**Listed entries:**
------
(* ===== verification/SelfTest.v ===== *)
(** * The root task's self-test, from boot

    The system on the board of the device-tree example: the boot sequence, the
    kernel and the programs of the root task.  With every timer whose slices let
    the finite child finish, the whole self-test passes and the console shows what
    tools/qemu-boot-test.sh looks for: between the two counting children all tasks
    trap within 100 operations, which is computed, and the children's slices are
    followed for any length, by [RootTask.turn_counts] and [RootTask.turn_busy].
    With a timer that strikes at one particular moment it fails although the
    kernel is right: the test has a race. *)

From stdpp Require Import strings.
From S2P Require Import Prelude Abi Cap Task Sched Ipc Radix Paging User Kernel System Fdt Spawn Boot Secure Machine RootTask.

Module SelfTestEx.
Import PagingEx.

(** ** The root task's image *)

Definition static_index (s : static) : Z :=
  match s with
  | CON_SLOT => 0 | ASPACE_SLOT => 1 | BUSY_COUNTER => 2 | EXIT_COUNTER => 3 | EP_SLOT => 4 | EP2_SLOT => 5
  | SRV_COUNT => 6 | SRV_DIE => 7 | SRV_HOLD => 8 | CLIENT_STATUS => 9 | FAULT_STAGE => 10 | FAULT_SURVIVED => 11
  | CHILD_SAW_TPIDR => 12 | SRV_MR i => 13 + Z.of_nat i
  end.

Definition static_va (s : static) : Z := 0x401000 + 8 * static_index s.

Definition fn_va (f : fn) : Z :=
  match f with
  | start_fn => 0x400010 | child_exit_fn => 0x400100 | child_busy_fn => 0x400200 | server_fn => 0x400300
  | client_fn => 0x400400 | client2_fn => 0x400500 | child_fault_fn => 0x400600 | child_fp_fn => 0x400700
  end.

(** A page of code, whose bytes do not matter here, and a page of statics, in
    the order of [static_index]; each is eight little-endian bytes. *)
Definition static_bytes (s : static) : list Z := static_init s :: replicate 7 0.

Definition statics : list static :=
  [CON_SLOT; ASPACE_SLOT; BUSY_COUNTER; EXIT_COUNTER; EP_SLOT; EP2_SLOT; SRV_COUNT; SRV_DIE; SRV_HOLD; CLIENT_STATUS;
   FAULT_STAGE; FAULT_SURVIVED; CHILD_SAW_TPIDR; SRV_MR 0; SRV_MR 1; SRV_MR 2; SRV_MR 3].

Definition root_image : list Z :=
  replicate 4096 1 ++ concat (static_bytes <$> statics) ++ replicate (4096 - 8 * length statics) 0.

Definition segs : list LoadSeg := [mkSeg 0x400000 4096 SegKind.Text; mkSeg 0x401000 256 SegKind.Rw].

Definition rt : VerifiedRootTask := mkRT root_image 0x400000 0x400010 segs.

Definition booted : res boot_fail kstate := boot ex_info BootEx.image rt BootEx.root_tcb pool ∅.

Lemma selftest_pre : boot_pre ex_info BootEx.image rt BootEx.root_tcb pool.
Proof.
  destruct BootEx.pre as [P1 P2 P3 P4 P5 P6 _]. split; [exact P1|exact P2|exact P3|exact P4|exact P5|exact P6|].
  split; [simpl; lia|]. repeat constructor; simpl; lia.
Qed.

Lemma booted_laid_out k0 k :
  booted = Ok k0 -> reachable k0 k ->
  exists win b, laid_out ex_info BootEx.image BootEx.root_tcb win b /\ kinv b k.
Proof. unfold booted. exact (boot_laid_out _ _ _ _ _ _ _ _ selftest_pre BootEx.low). Qed.

Definition program : Z -> prog := code static_va fn_va.

(** ** Counting *)

(** The cell of a static, as the running task reaches it. *)
Definition cell (s : static) (m : machine) : Z :=
  match utranslate (k_words (m_k m)) (ttbr0 (k_tasks (m_k m))) (static_va s) with
  | Some d => phys d (static_va s)
  | None => 0
  end.

(** The task at [f] is about to start, and its counter is 0. *)
Definition ready (f : fn) (s : static) (m : machine) : bool :=
  let p := current_context (k_tasks (m_k m)) in
  match m_threads m !! p with None => true | _ => false end &&
  (elr (ctx (tcb (k_tasks (m_k m)) p)) =? fn_va f) &&
  match utranslate (k_words (m_k m)) (ttbr0 (k_tasks (m_k m))) (static_va s) with
  | Some d => el0_accessible d && el0_writable d && bool_decide (k_words (m_k m) !! phys d (static_va s) = Some 0)
  | None => false
  end.

Lemma ready_spec f s m :
  ready f s m = true -> exists d,
    utranslate (k_words (m_k m)) (ttbr0 (k_tasks (m_k m))) (static_va s) = Some d /\ el0_accessible d = true /\
    el0_writable d = true /\ k_words (m_k m) !! phys d (static_va s) = Some 0 /\ cell s m = phys d (static_va s) /\
    resume program m = program (fn_va f).
Proof.
  unfold ready, cell. intros Hm. apply andb_prop in Hm as [Hm Hw]. apply andb_prop in Hm as [Ht He]. apply Z.eqb_eq in He.
  destruct (utranslate _ _ _) as [d|] eqn:Ed; [|discriminate Hw].
  apply andb_prop in Hw as [Hw Hz]. apply andb_prop in Hw as [D1 D2]. apply bool_decide_eq_true_1 in Hz.
  exists d. split_and!; try done. unfold resume. destruct (m_threads m !! _); [discriminate Ht|]. by rewrite He.
Qed.

Definition COUNTED : nat := Z.to_nat 99999.

Lemma counted : Z.of_nat COUNTED = 99999.
Proof. unfold COUNTED. rewrite Z2Nat.id; [reflexivity|lia]. Qed.

#[local] Opaque COUNTED.

Definition skipped (m : machine) : machine := poke (cell EXIT_COUNTER m) 99999 m.

Lemma turn_skips k0 m n :
  booted = Ok k0 -> reachable k0 (m_k m) -> ready child_exit_fn EXIT_COUNTER m = true ->
  turn program (2 * COUNTED + n) m = turn program n (skipped m).
Proof.
  intros Hb Hr Hm. destruct (booted_laid_out k0 _ Hb Hr) as (win & b & Hl & Hk).
  destruct (ready_spec _ _ _ Hm) as (d & Ed & D1 & D2 & Hz & Hc & Hres).
  unfold program, skipped. rewrite Hc, (turn_counts static_va fn_va b m d 0 COUNTED n (lo_board _ _ _ _ _ Hl) Hk);
    [by rewrite counted|exact Hres|exact Ed|exact D1|exact D2|exact Hz|lia|by rewrite counted].
Qed.

Lemma turn_ticks k0 m n :
  booted = Ok k0 -> reachable k0 (m_k m) -> ready child_busy_fn BUSY_COUNTER m = true ->
  (0 < n)%nat -> Z.of_nat n < U64 ->
  exists c t, turn program n m = ticked (cell BUSY_COUNTER m) (Z.pos c) t m.
Proof.
  intros Hb Hr Hm H0n Hn. destruct (booted_laid_out k0 _ Hb Hr) as (win & b & Hl & Hk).
  destruct (ready_spec _ _ _ Hm) as (d & Ed & D1 & D2 & Hz & Hc & Hres).
  destruct (turn_busy static_va fn_va b m d 0 n (lo_board _ _ _ _ _ Hl) Hk Hres Ed D1 D2 Hz) as (c & t & Hpos & E); [lia..|].
  destruct c as [|c|c]; [lia| |lia]. exists c, t. by rewrite Hc.
Qed.

(** ** Runs *)

#[local] Opaque booted.

Definition run_from (sched : nat -> nat) (n : nat) (k : res boot_fail kstate) : outcome :=
  match k with Ok k0 => turns program sched 0 n (start k0) | _ => Crashes end.

Definition run_with (sched : nat -> nat) (n : nat) : outcome := run_from sched n booted.

(** The child's first slice, turn 152, lasts long enough for it to finish. *)
Definition timer (f : nat -> nat) (i : nat) : nat := if (i =? 152)%nat then (2 * COUNTED + 100)%nat else f i.

Definition run (f : nat -> nat) (n : nat) : outcome := run_with (timer f) n.

(** The same without counting. *)
Definition go_on (f : nat -> nat) (n : nat) (o : outcome) : outcome :=
  match o with
  | Runs m => match turn program 100 (skipped m) with Runs m' => turns program (timer f) 153 n m' | o => o end
  | o => o
  end.

Definition fast (f : nat -> nat) (n : nat) : outcome := go_on f n (run f 152).

Lemma run_fast f n :
  match run f 152 with Runs m => ready child_exit_fn EXIT_COUNTER m = true | _ => False end -> run f (152 + S n) = fast f n.
Proof.
  unfold fast, run, run_with, run_from, go_on. destruct booted as [k0|e| |] eqn:Eb; [|done..]. rewrite turns_app. intros Hr.
  pose proof (booted_laid_out k0 _ Eb (reach_init k0)) as (win & b & Hl & Hk).
  pose proof (turns_reach b program (timer f) 0 152 (start k0) k0 (lo_board _ _ _ _ _ Hl) Hk (reach_init k0)) as Hreach.
  destruct (turns program (timer f) 0 152 (start k0)) as [m|k|]; [|contradiction..].
  cbn [turns]. change (timer f (0 + 152)) with (2 * COUNTED + 100)%nat. by rewrite (turn_skips k0 m 100 Eb Hreach Hr).
Qed.

Definition console (o : outcome) : list conout :=
  match o with Runs m => k_con (m_k m) | Halts k => k_con k | Crashes => [] end.

Definition say (s : string) : list conout := OutByte <$> (lit s ++ [13; 10]).

Definition transcript : list conout :=
  say "root: hello from EL0" ++ say "root: untyped slot 0x0000000000000004" ++
  say "root: control byte filter [?]" ++ say "root: retype/map tests pass" ++
  [OutExited 7] ++ say "root: child exit test pass" ++
  [OutExited 12; OutExited 11; OutExited 9] ++ say "root: ipc tests pass" ++
  [OutFault ESR_DATA_ABORT (fn_va child_fault_fn) 0; OutFault ESR_FP (fn_va child_fp_fn) 0] ++
  say "root: fault isolation tests pass" ++ say "root: preempt test pass" ++ say "root: sched tests pass".

(** *** The passing run

    Up to the finite child, from there to the busy child, and from its
    interruption, with any value of its counter, to the end, all tasks trap
    within 100 operations. *)

Definition to_end (c : positive) (t : prog) (m : machine) : option machine :=
  match ticked (cell BUSY_COUNTER m) (Z.pos c) t m with Runs m' => trapping program 100 47 m' | _ => None end.

Lemma stages :
  match booted with
  | Ok k0 =>
    match trapping program 100 152 (start k0) with
    | Some m1 => ready child_exit_fn EXIT_COUNTER m1 = true /\
      match trapping program 100 164 (skipped m1) with
      | Some m2 => ready child_busy_fn BUSY_COUNTER m2 = true /\
        forall c t, match to_end c t m2 with Some m3 => k_con (m_k m3) = transcript | None => False end
      | None => False
      end
    | None => False
    end
  | _ => False
  end.
Proof. vm_compute. split; [reflexivity|]. split; [reflexivity|]. intros c t. reflexivity. Qed.

(** A timer whose slices are long enough for the finite child to finish in one
    of them; the upper bound keeps the busy child's counter from wrapping. *)
Definition patient (sched : nat -> nat) : Prop :=
  forall i, (2 * COUNTED + 100 <= sched i)%nat /\ Z.of_nat (sched i) < U64.

Section patient.
Context (sched : nat -> nat) (Hp : patient sched) (k0 : kstate) (Hb : booted = Ok k0).

Lemma patient_100 j : (100 <= sched j)%nat.
Proof. destruct (Hp j). lia. Qed.

Lemma turns_reached i n m m' : reachable k0 (m_k m) -> turns program sched i n m = Runs m' -> reachable k0 (m_k m').
Proof.
  intros Hr E. pose proof (booted_laid_out k0 _ Hb (reach_init k0)) as (win & b & Hl & Hk).
  pose proof (turns_reach b program sched i n m k0 (lo_board _ _ _ _ _ Hl) Hk Hr) as Ht. by rewrite E in Ht.
Qed.

Lemma to_busy_turns i m1 m2 :
  reachable k0 (m_k m1) -> ready child_exit_fn EXIT_COUNTER m1 = true -> trapping program 100 164 (skipped m1) = Some m2 ->
  turns program sched i 164 m1 = Runs m2.
Proof.
  intros Hr Hm E. destruct (Hp i) as [Hi _]. destruct (trapping_S program 100 163 (skipped m1) m2 E) as (Et & m & Em & E').
  rewrite (turns_S program sched i 163). replace (sched i) with (2 * COUNTED + (sched i - 2 * COUNTED))%nat by lia.
  rewrite (turn_skips k0 m1 _ Hb Hr Hm), (turn_more program 100 (sched i - 2 * COUNTED) (skipped m1) Et), Em by lia.
  eapply trapping_turns; [exact E'|apply patient_100].
Qed.

Lemma to_end_turns i m2 :
  reachable k0 (m_k m2) -> ready child_busy_fn BUSY_COUNTER m2 = true ->
  exists c t, forall m3, to_end c t m2 = Some m3 -> turns program sched i 48 m2 = Runs m3.
Proof.
  intros Hr Hm. destruct (Hp i) as [Hi Hu]. destruct (turn_ticks k0 m2 (sched i) Hb Hr Hm) as (c & t & E); [lia|done|].
  exists c, t. intros m3. unfold to_end. rewrite (turns_S program sched i 47), E. clear E.
  destruct (ticked (cell BUSY_COUNTER m2) (Z.pos c) t m2) as [m|k|]; [|discriminate..].
  intros Ht. eapply trapping_turns; [exact Ht|apply patient_100].
Qed.
End patient.

Lemma run_booted sched n k0 : booted = Ok k0 -> run_with sched n = turns program sched 0 n (start k0).
Proof. intros E. unfold run_with. by rewrite E. Qed.

Lemma stages_found : exists k0 m1 m2,
  booted = Ok k0 /\ trapping program 100 152 (start k0) = Some m1 /\ ready child_exit_fn EXIT_COUNTER m1 = true /\
  trapping program 100 164 (skipped m1) = Some m2 /\ ready child_busy_fn BUSY_COUNTER m2 = true /\
  forall c t, exists m3, to_end c t m2 = Some m3 /\ k_con (m_k m3) = transcript.
Proof.
  pose proof stages as Hs. destruct booted as [k0|e| |]; [|contradiction..].
  destruct (trapping program 100 152 (start k0)) as [m1|] eqn:E1; [|contradiction]. destruct Hs as [R1 Hs].
  destruct (trapping program 100 164 (skipped m1)) as [m2|] eqn:E2; [|contradiction]. destruct Hs as [R2 Hs].
  exists k0, m1, m2. split_and!; try assumption; [reflexivity|]. intros c t. specialize (Hs c t).
  destruct (to_end c t m2) as [m3|]; [|contradiction]. exists m3. split; [reflexivity|exact Hs].
Qed.


(** A timer that strikes once more, six operations into the server's first
    message: after it has counted the message, before it waits for the next. *)
Definition unlucky (i : nat) : nat := if (i =? 195)%nat then 6 else 100.

(** C4: the self-test has a race: the root task takes the server's count as a sign
    that the server is waiting, sends without blocking, is refused, and reports a
    failure; the server then waits for ever and the kernel parks. *)
Theorem selftest_race :
  console (run unlucky (152 + S 100)) =
    say "root: hello from EL0" ++ say "root: untyped slot 0x0000000000000004" ++
    say "root: control byte filter [?]" ++ say "root: retype/map tests pass" ++
    [OutExited 7] ++ say "root: child exit test pass" ++
    say "root: FAIL send to waiting nb" ++ [OutExited 1; OutAllBlocked].
Proof.
  rewrite run_fast by (vm_compute; reflexivity). vm_compute. reflexivity.
Qed.

(** The shortest such slice, and a longer one every second time. *)
Definition alternating (i : nat) : nat := 2 * COUNTED + 100 + (if Nat.even i then 0 else COUNTED).

Lemma alternating_patient : patient alternating.
Proof. intros i. pose proof counted. unfold alternating. destruct (Nat.even i); lia. Qed.

End SelfTestEx.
------
**What the exercise asks:**
Restate, word for word, the listing above from its first line through the line that contains "the finite child finish, the", keeping both of those lines.

**Output of the exercise:**
(* ===== verification/SelfTest.v ===== *)
(** * The root task's self-test, from boot

    The system on the board of the device-tree example: the boot sequence, the
    kernel and the programs of the root task.  With every timer whose slices let
    the finite child finish, the whole self-test passes and the console shows what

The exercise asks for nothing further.